State law developments could impact tax-exempt organizations

  • State tax developments, highlighted below, will be of interest to tax-exempt organizations in Mississippi, New Jersey, Rhode Island, South Carolina, Tennessee and Wisconsin.
  • The recent developments cover an array of topics affecting tax-exempt organizations, including tax credits and indirect tax guidance.

The following state tax developments could affect tax-exempt organizations operating in certain states. Given the possible effects on their operations, tax-exempt organizations should consider monitoring their respective states' tax developments regularly.

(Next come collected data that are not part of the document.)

(** ** Checked operations in range *)
Lemma i32_ok x : in_i32 x → i32 x = Some x.
Proof. intros H. unfold i32. by rewrite decide_True. Qed.
Lemma i64_ok x : in_i64 x → i64 x = Some x.
Proof. intros H. unfold i64. by rewrite decide_True. Qed.
Lemma to_i32_range x : in_i32 (to_i32 x).
Proof. unfold to_i32, in_i32. pose proof (Z.mod_pos_bound (x + 2 ^ 31) (2 ^ 32)). lia. Qed.
Lemma to_i32_small x : in_i32 x → to_i32 x = x.
Proof. unfold to_i32, in_i32. intros. rewrite Z.mod_small by lia. lia. Qed.
Lemma to_i32_congr x : ∃ k, to_i32 x = x + k * 2 ^ 32.
Proof.
  exists (- ((x + 2 ^ 31) / 2 ^ 32)). unfold to_i32.
  pose proof (Z.div_mod (x + 2 ^ 31) (2 ^ 32)). lia.
Qed.
Lemma sign_mask x m : in_i32 x → 0 <= m → Z.land (Z.shiftr x 31) m = if x <? 0 then m else 0.
Proof.
  unfold in_i32. intros Hx Hm. rewrite Z.shiftr_div_pow2 by lia. destruct (Z.ltb_spec x 0).
  - rewrite <-(Z.div_unique x (2 ^ 31) (-1) (x + 2 ^ 31)) by lia. apply Z.land_m1_l.
  - rewrite Z.div_small by lia. apply Z.land_0_l.
Qed.
Lemma land_15 x : Z.land x 15 = x mod 16.
Proof. exact (land_ones_u32 x 4 ltac:(lia)). Qed.

Lemma shl32_ok x n : 0 <= n → 0 <= x → x * 2 ^ n < 2 ^ 31 → shl32 x n = Some (x * 2 ^ n).
Proof.
  intros Hn Hx Hb. unfold shl32. rewrite (proj2 (Z.leb_le _ _) Hx), Z.shiftl_mul_pow2 by done.
  apply i32_ok. unfold in_i32. nia.
Qed.

(** [wp_int] steps over checked operations that are in range. *)
Ltac int_range := unfold in_i32, in_i64; lia.
Ltac wp_int :=
  repeat (first
    [ eapply wp_step; [apply i32_ok; int_range|]
    | eapply wp_step; [apply i64_ok; int_range|] ]).

(** ** Reductions *)

(** Montgomery reduction, on all of its documented domain. *)
Lemma montgomery_ok a :
  - (2 ^ 31 * Q) <= a <= 2 ^ 31 * Q →
  ∃ r, montgomery_reduce a = Some r ∧ r * 2 ^ 32 ≡q a ∧ - Q < r <= Q ∧
       (a < 2 ^ 31 * Q → r < Q) ∧ 2 ^ 32 * Z.abs r <= Z.abs a + 2 ^ 31 * Q.
Proof.
  unfold Q. intros Ha. unfold montgomery_reduce.
  set (a' := to_i32 a). pose proof (to_i32_range a) as Ha'. fold a' in Ha'.
  destruct (to_i32_congr a) as [k1 Hk1]. fold a' in Hk1. unfold in_i32 in Ha'.
  rewrite i64_ok by (unfold in_i64, QINV; lia). cbn [mbind option_bind].
  set (t := to_i32 (a' * QINV)). pose proof (to_i32_range (a' * QINV)) as Ht. fold t in Ht.
  destruct (to_i32_congr (a' * QINV)) as [k2 Hk2]. fold t in Hk2. unfold in_i32 in Ht.
  rewrite i64_ok by (unfold in_i64, Q; lia). cbn [mbind option_bind].
  rewrite i64_ok by (unfold in_i64, Q; lia). cbn [mbind option_bind].
  assert (∃ r, a - t * Q = r * 2 ^ 32) as [r Hr].
  { exists (- k1 - a' * 114592 - k2 * Q).
    rewrite Hk2. replace a with (a' - k1 * 2 ^ 32) by lia.
    unfold QINV, Q. lia. }
  rewrite Hr, Z.shiftr_div_pow2, Z.div_mul by lia. unfold Q in *.
  rewrite to_i32_small by (unfold in_i32; lia). exists r. split; [done|].
  split; [|lia]. apply (eqq_intro _ _ (- t)). unfold Q. lia.
Qed.

Lemma reduce32_ok a :
  - 2 ^ 31 <= a <= 2 ^ 31 - 2 ^ 22 - 1 →
  wp (reduce32 a) (λ r, r ≡q a ∧ -6283009 <= r <= 6283008).
Proof.
  intros Ha. unfold reduce32. change (Z.shiftl 1 22) with (2 ^ 22). wp_int.
  rewrite Z.shiftr_div_pow2 by lia.
  set (t := (a + 2 ^ 22) / 2 ^ 23).
  pose proof (Z.div_mod (a + 2 ^ 22) (2 ^ 23) ltac:(lia)) as Ht. fold t in Ht.
  pose proof (Z.mod_pos_bound (a + 2 ^ 22) (2 ^ 23) ltac:(lia)).
  eapply wp_step; [apply i32_ok; unfold Q; int_range|].
  rewrite i32_ok by (unfold Q; int_range). cbn [wp]. split; [|unfold Q; lia].
  apply (eqq_intro _ _ (- t)). unfold Q. lia.
Qed.

Lemma caddq_eq a : - 2 ^ 31 <= a < 2 ^ 31 → caddq a = Some (if a <? 0 then a + Q else a).
Proof.
  intros Ha. unfold caddq. rewrite sign_mask; [|int_range|done].
  destruct (Z.ltb_spec a 0); rewrite i32_ok; [done|unfold Q; int_range|f_equal; lia|int_range].
Qed.

Lemma freeze_ok a : - 2 ^ 31 <= a <= 2 ^ 31 - 2 ^ 22 - 1 → freeze a = Some (a mod Q).
Proof.
  intros Ha. unfold freeze. apply wp_eq. eapply wp_then; [apply reduce32_ok, Ha|].
  intros r [Hr Hb]. cbn beta. rewrite caddq_eq by lia. cbn [wp]. apply eqq_mod in Hr. rewrite <-Hr.
  destruct (Z.ltb_spec r 0); symmetry.
  - rewrite <-(Z.mod_add r 1 Q) by done. rewrite Z.mul_1_l. apply Z.mod_small. unfold Q. lia.
  - apply Z.mod_small. unfold Q. lia.
Qed.

(** ** Rounding *)
Lemma power2round_ok a :
  0 <= a < Q →
  wp (power2round a) (λ '(a1, a0),
    a = a1 * 2 ^ D + a0 ∧ - 2 ^ (D - 1) < a0 <= 2 ^ (D - 1) ∧ 0 <= a1 < 2 ^ 10).
Proof.
  unfold Q. intros Ha. unfold power2round. change (Z.shiftl 1 (D - 1)) with (2 ^ 12).
  unfold D. wp_int. rewrite Z.shiftr_div_pow2 by lia.
  set (a1 := (a + 2 ^ 12 - 1) / 2 ^ 13).
  pose proof (Z.div_mod (a + 2 ^ 12 - 1) (2 ^ 13) ltac:(lia)) as Hd. fold a1 in Hd.
  pose proof (Z.mod_pos_bound (a + 2 ^ 12 - 1) (2 ^ 13) ltac:(lia)).
  eapply wp_step; [apply shl32_ok; lia|]. wp_int. cbn [wp]. lia.
Qed.

(** The standard's decomposition: [a1] is the nearest multiple of 2*GAMMA2, with
    the top interval folded onto 0. *)
Definition is_decomp (a a1 a0 : Z) : Prop :=
  0 <= a1 < 16 ∧
  (a = a1 * (2 * GAMMA2) + a0 ∧ - GAMMA2 < a0 <= GAMMA2 ∨
   a1 = 0 ∧ a = Q + a0 ∧ - GAMMA2 <= a0 < 0).

Lemma is_decomp_unique a a1 a0 b1 b0 :
  0 <= a < Q → is_decomp a a1 a0 → is_decomp a b1 b0 → a1 = b1 ∧ a0 = b0.
Proof. unfold is_decomp. change GAMMA2 with 261888. unfold Q. lia. Qed.

(** The multiply-and-shift in the code is the rounding. *)
Lemma decompose_high a k :
  0 <= a < Q → k = ((a + 127) / 2 ^ 7 * 1025 + 2 ^ 21) / 2 ^ 22 →
  0 <= k <= 16 ∧ k * (2 * GAMMA2) - GAMMA2 < a <= k * (2 * GAMMA2) + GAMMA2.
Proof.
  unfold Q. change GAMMA2 with 261888. intros Ha Ek.
  set (q := (a + 127) / 2 ^ 7) in Ek.
  pose proof (Z.div_mod (a + 127) (2 ^ 7) ltac:(lia)) as Hq. fold q in Hq.
  pose proof (Z.mod_pos_bound (a + 127) (2 ^ 7) ltac:(lia)).
  pose proof (Z.div_mod (q * 1025 + 2 ^ 21) (2 ^ 22) ltac:(lia)) as Hk. rewrite <-Ek in Hk.
  pose proof (Z.mod_pos_bound (q * 1025 + 2 ^ 21) (2 ^ 22) ltac:(lia)).
  clearbody q. clear Ek. assert (0 <= k <= 16) as Hr by lia. split; [done|].
  assert (k = 0 ∨ k = 1 ∨ k = 2 ∨ k = 3 ∨ k = 4 ∨ k = 5 ∨ k = 6 ∨ k = 7 ∨ k = 8 ∨ k = 9 ∨
          k = 10 ∨ k = 11 ∨ k = 12 ∨ k = 13 ∨ k = 14 ∨ k = 15 ∨ k = 16) as Hc by lia.
  repeat (destruct Hc as [->|Hc]; [lia|]). subst k. lia.
Qed.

On April 25, 2024, Mississippi Governor Tate Reeves approved legislation (SB 2476) that indefinitely extends the personal income tax credit for voluntary cash contributions to qualifying charitable organizations and charitable foster care organizations. The credit had been set to expire on January 1, 2025.

New Jersey

On April 17, 2024, the New Jersey Superior Court, Appellate Division affirmed a New Jersey Tax Court ruling that a property owned by a non-profit organization qualified for a charitable tax exemption.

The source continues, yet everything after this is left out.